Lemma unpin_outside names log : outside log -> wp (unpin_all names) (fun r log' => r = Ok tt /\ outside log') log.
Proof.
  revert log. induction names as [|n names IH]; intros log Hl; [by apply wp_ret|]. cbn. apply wp_bind.
  destruct (unpin n).
  - apply wp_modify. apply IH. apply Forall_app. split; [done|]. by repeat constructor.
  - apply wp_ret. by apply IH.
Qed.

Lemma outside_enters log e : outside log -> e ∈ log -> enters_kernel e = true -> False.
Proof. intros Ho He Hk. unfold outside in Ho. rewrite Forall_forall in Ho. specialize (Ho e He). congruence. Qed.

(** The kernel is Linux 6.1 or later. *)
Definition kernel_supported (m : Machine) : Prop :=
  exists text major minor rest,
    read_to_string m (components "/proc/sys/kernel/osrelease") = Ok text /\
    split "." (trim text) = major :: minor :: rest /\
    (6 < number major \/ number major = 6 /\ 1 <= number (take_digits minor))%Z.

Lemma check_kernel_version_sound m : check_kernel_version m = Ok tt -> kernel_supported m.
Proof.
  unfold check_kernel_version. destruct (read_to_string _ _) as [text|] eqn:E; [|done]. cbn [map_err].
  destruct (split _ _) as [|major [|minor rest]] eqn:Es; [done|done|]. destruct (_ || _) eqn:Ev; [done|]. intros _.
  exists text, major, minor, rest. split_and!; [done|done|]. apply orb_false_iff in Ev as [E1%Z.ltb_ge E2].
  apply andb_false_iff in E2 as [E2%Z.eqb_neq|E2%Z.ltb_ge]; lia.
Qed.
(* ===== verification/Attach.v ===== *)
(** * Interactive exec: the handshake and the relay

    [rauha-shim/src/attach.rs] and the [Exec] arm of [rauha-shim/src/main.rs].
    [Handshake]: the three processes of [fork_and_exec_pty] - the shim, the child that
    enters the container's namespaces and the process that becomes the command - and the
    three pipes between them, as a step relation over every interleaving, with deaths at
    any point, up to the shim's answer, which it gives after the command was let go.  [Relay]: the
    poll loop between the PTY and the attach socket, driven by the kernel's answers. *)

From stdpp Require Import base list relations.
From Stdlib Require Import ZArith Lia.
From S2P Require Import Prelude.

Module Handshake.

(** ** The processes

    What each process does next.  Descriptors it closes one after the other are closed
    in one step: nobody can see the difference. *)

(** What the [Exec] arm answers: a session, that the exec failed, or that the session could
    not be served. *)
Inductive Reply := ExecReady | ExecFailed | AttachFailed.

(** The shim, after [fork]. *)
Inductive Shim :=
| ShimForked                    (* drop(setup_wr), drop(go_rd), ... *)
| ShimReadSetup                 (* read(setup_rd) *)
| ShimEnroll                    (* write(cgroup.procs) *)
| ShimGo                        (* write(go_wr) *)
| ShimAbandon (go_open : bool)  (* kill(exec_pid) *)
| ShimReap (go_open : bool)     (* waitpid(child) *)
| ShimAttach                    (* fork_and_exec_pty has returned: serve_attach_session *)
| ShimDone (reply : Reply).
(* ===== verification/Session.v ===== *)
(** * The shim's request loop and its interactive sessions

    [rauha-shim/src/main.rs] (the loop over connections and [handle_request]) and the
    session side of [rauha-shim/src/attach.rs]: the registry of PTYs, opening a session,
    resizing it, ending it, and the checks [fork_and_exec_pty] makes before it forks (the
    handshake that follows is [Attach.Handshake], the relay [Attach.Relay]).

    A request is handled to its end before the next one is read; the ends of sessions,
    which happen on their own threads, are items of the same sequence. *)

From stdpp Require Import base gmap strings list fin_maps sets.
From Stdlib Require Import ZArith Lia Ascii.
From S2P Require Import Prelude.
From S2P Require Import RustStr.
From S2P Require Import StateError.
From S2P Require Import Backend.
From S2P Require Import Shim.
From S2P Require Import ProcSec.
Open Scope Z_scope.

Module Session.
Import Backend.

(** ** The system *)

(** An OCI spec, as far as an exec reads it. *)
Record ExecSpec := mkExecSpec { seccomp : bool; process : option ProcSec.OciProcess }.

(** [openpty fds]: a new PTY whose master is none of the descriptors in use.  [handshake]
    forks, and gives the pid of the enrolled exec process or an error. *)
Class SessionHost := {
  X : Type;
  new_v4 : X -> string * X;
  path_exists : string -> X -> bool;
  open_file : string -> X -> result unit string * X;
  openpty : gset Z -> X -> result Z string * X;
  spec_of_json : string -> result ExecSpec string;
  read_cap_last_cap : X -> result Z string;
  handshake : string -> list string -> list string -> ProcSec.ProcessSecurity -> Z -> X -> result Z string * X;
  create_dir_all : string -> X -> result unit string * X;
  bind_socket : string -> X -> result unit string * X;
  set_winsize : Z -> Z -> Z -> X -> result unit string * X }.
(* ===== verification/Cri.v ===== *)
(** * The containerd shim

    [containerd-shim-rauha-v2/src/task.rs]: containerd's task calls, mapped to the gRPC
    interface of the daemon.  Calls are served concurrently; between two awaits a call
    holds a lock or touches only its own data, so a call is a program of atomic actions
    and the shim a pool of them, interleaved in any order, with any answers of the daemon
    and the file system.  The OCI bundle's JSON is a parameter. *)

From stdpp Require Import base gmap strings list.
From Stdlib Require Import ZArith Ascii String Lia.
From S2P Require Import Prelude.
From S2P Require Import RustStr.
From S2P Require Import RustText.
From S2P Require Import Utf8.
From S2P Require Import Shim.
Open Scope string_scope.

Module Cri.

Definition ANNOTATION_CONTAINER_TYPE : string := "io.kubernetes.cri.container-type".
Definition ANNOTATION_SANDBOX_ID : string := "io.kubernetes.cri.sandbox-id".

Record ContainerState := mkState {
  rauha_id : string; zone_name : string; pid : Z; is_sandbox : bool; exit_code : option Z }.

(** [RauhaShim]: the client is connected or not. *)
Record RauhaShim := mkShim {
  exit : bool; connected : bool; containers : gmap string ContainerState; sandbox_zone : option string }.

(** ** What the daemon is asked *)

Inductive Rpc : Type -> Type :=
| CreateZone (name zone_type policy_toml : string) : Rpc unit
| DeleteZone (name : string) (force : bool) : Rpc unit
| ZoneStats (zone_name : string) : Rpc unit
| CreateContainer (zone_name name image : string) (command : list string) (env : gmap string string) (working_dir : string) : Rpc string
| StartContainer (container_id : string) : Rpc unit
| StopContainer (container_id : string) (timeout_seconds : Z) : Rpc unit
| DeleteContainer (container_id : string) (force : bool) : Rpc unit
| GetContainer (container_id : string) : Rpc (option string).

(** ** Calls and answers *)

Inductive Call :=
| Create (id bundle : string) | Start (id : string) | Kill (id : string) | Delete (id : string) | State (id : string)
| Wait (id : string) | Connect (id : string) | Shutdown | Stats (id : string).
+++++
EXERCISE DETAILS:
The lines above from the one with "From Stdlib Require Import ZArith Lia." through the one with "(* write(go_wr) *)" are to be duplicated exactly, ends included, with nothing added.

RESULT FOR THIS TASK:
From Stdlib Require Import ZArith Lia.
From S2P Require Import Prelude.

Module Handshake.

(** ** The processes

    What each process does next.  Descriptors it closes one after the other are closed
    in one step: nobody can see the difference. *)

(** What the [Exec] arm answers: a session, that the exec failed, or that the session could
    not be served. *)
Inductive Reply := ExecReady | ExecFailed | AttachFailed.

(** The shim, after [fork]. *)
Inductive Shim :=
| ShimForked                    (* drop(setup_wr), drop(go_rd), ... *)
| ShimReadSetup                 (* read(setup_rd) *)
| ShimEnroll                    (* write(cgroup.procs) *)
| ShimGo                        (* write(go_wr) *)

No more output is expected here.